Article ID Journal Published Year Pages File Type
6260143 Behavioural Brain Research 2010 6 Pages PDF
Abstract

In addition to the cleavages that generate amyloid-beta (Aβ), the Aβ-precursor protein (APP) is processed at Asp664, releasing a second toxic peptide (APP-C31). Transgenic mice otherwise identical to a well-characterized model of AD, PDAPP mice, but carrying a mutation that obliterates Asp664 show a reversal of AD-like deficits in memory and in non-cognitive components of behaviour in spite of accumulating high levels of Aβ. These results suggest that cleavage of APP at Asp664 plays a role in the generation of AD-like deficits, and that a major pathway of Aβ toxicity in vivo, or a pathway that crucially impinges on it, may depend on cleavage of APP at Asp664. Since young PDAPP(D664A) mice showed an akinetic phenotype when first required to swim, we trained a 3-month-old (mo) cohort to criterion (normal swimming), and briefly exposed it to the Morris water maze (MWM) environment prior to training at 7 mo, to avoid potentially confounding effects of the akinetic phenotype in MWM studies.
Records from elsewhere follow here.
(** One free block: everything before it moves up by its size. *)
Lemma fast_one b1 f1 n1 b2 :
  bs = b1 ++ (f1, n1, true) :: b2 -> frees b1 = [] -> frees b2 = [] ->
  exists d1 d' items' bs', memmove (aData p) (top + n1) top (f1 - top) = Some d1 /\
    shift_ptrs (Z.to_nat (nCell p)) d1 (cellOffset p) f1 0 n1 0 = Some d' /\
    packed pBt p top items d' (top + n1) items' bs' /\ total bs' = total bs - n1.
Proof.
  intros Ebs E1 E2. pose proof Hp as [Hty Hsp Hoff Hca Hn Hbl Himg]. pose proof Hsp as [Hh Hu Hb Htop Hfrag Hlay _ _].
  rewrite Ebs in Hlay. apply layout_mid in Hlay as (Hl1 & Hn4 & Hl2).
  pose proof (layout_le _ _ _ Hl1). pose proof (layout_le _ _ _ Hl2).
  destruct (memmove_ok (aData p) (top + n1) top (f1 - top)) as (d1 & E & O & G); [done|lia..|].
  assert (Hc : cells bs = cells b1 ++ cells b2) by (by rewrite Ebs, of_kind_app).
  assert (Hf1 : forall a n, (a, n) ∈ cells b1 -> top <= a /\ a + n <= f1 /\ 4 <= n /\ moved f1 0 n1 0 a = a + n1).
  { intros a n Hin%of_kind_elem. apply (layout_in _ _ _ _ _ _ Hl1) in Hin. unfold moved.
    rewrite (proj2 (Z.ltb_lt _ _)) by lia. split_and!; lia. }
  assert (Hf2 : forall a n, (a, n) ∈ cells b2 -> f1 + n1 <= a /\ a + n <= usableSize pBt /\ moved f1 0 n1 0 a = a).
  { intros a n Hin%of_kind_elem. apply (layout_in _ _ _ _ _ _ Hl2) in Hin. unfold moved.
    rewrite !(proj2 (Z.ltb_ge _ _)) by lia. split_and!; lia. }
  assert (Ht : total (shift n1 b1 ++ b2) = total bs - n1) by (rewrite Ebs, !total_app, total_shift; cbn [total]; lia).
  destruct (fast_finish f1 0 n1 0 d1 (shift n1 b1 ++ b2)) as (d' & items' & E' & Hpk); try done.
  - lia.
  - eapply only_weaken; [| |done]; lia.
  - intros a n j. rewrite Hc. intros [Hin|Hin]%elem_of_app Hj.
    + destruct (Hf1 a n Hin) as (? & ? & ? & ->). rewrite G by lia. f_equal. lia.
    + destruct (Hf2 a n Hin) as (? & ? & ->). replace (a + (j - a)) with j by lia. apply (on_get _ _ _ _ O); lia.
  - apply layout_app. exists (f1 + n1). split; [by apply layout_shift|done].
  - by rewrite of_kind_app, of_kind_shift, E1, E2.
  - rewrite Hc, of_kind_app, of_kind_shift, fmap_app. f_equal.
    + apply move_block_ext. intros a n Hin. by destruct (Hf1 a n Hin) as (_ & _ & _ & ->).
    + rewrite <- (list_fmap_id (cells b2)) at 1. apply list_fmap_ext. intros i [a n] Hi%list_elem_of_lookup_2.
      unfold move_block. cbn. by destruct (Hf2 a n Hi) as (_ & _ & ->).
  - by exists d1, d', items', (shift n1 b1 ++ b2).
Qed.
Prior experience decreased floating in PDAPP(D664A) mice but not in PDAPP nor in non-Tg groups. While learning was restored in experienced PDAPP(D664A) mice, it was indistinguishable from both non-Tg as well as from PDAPP mice in naïve PDAPP(D664A) animals. Floating did not correlate with worse performance in naïve PDAPP(D664A) mice, suggesting that the contribution of prior experience to improved performance is related to its cognitive effects but not to non-cognitive components of behaviour. Our results suggest that early experience reduces the contribution of non-cognitive components of behaviour to performance, and may contribute to the restoration of learning at later ages in PDAPP(D664A) mice.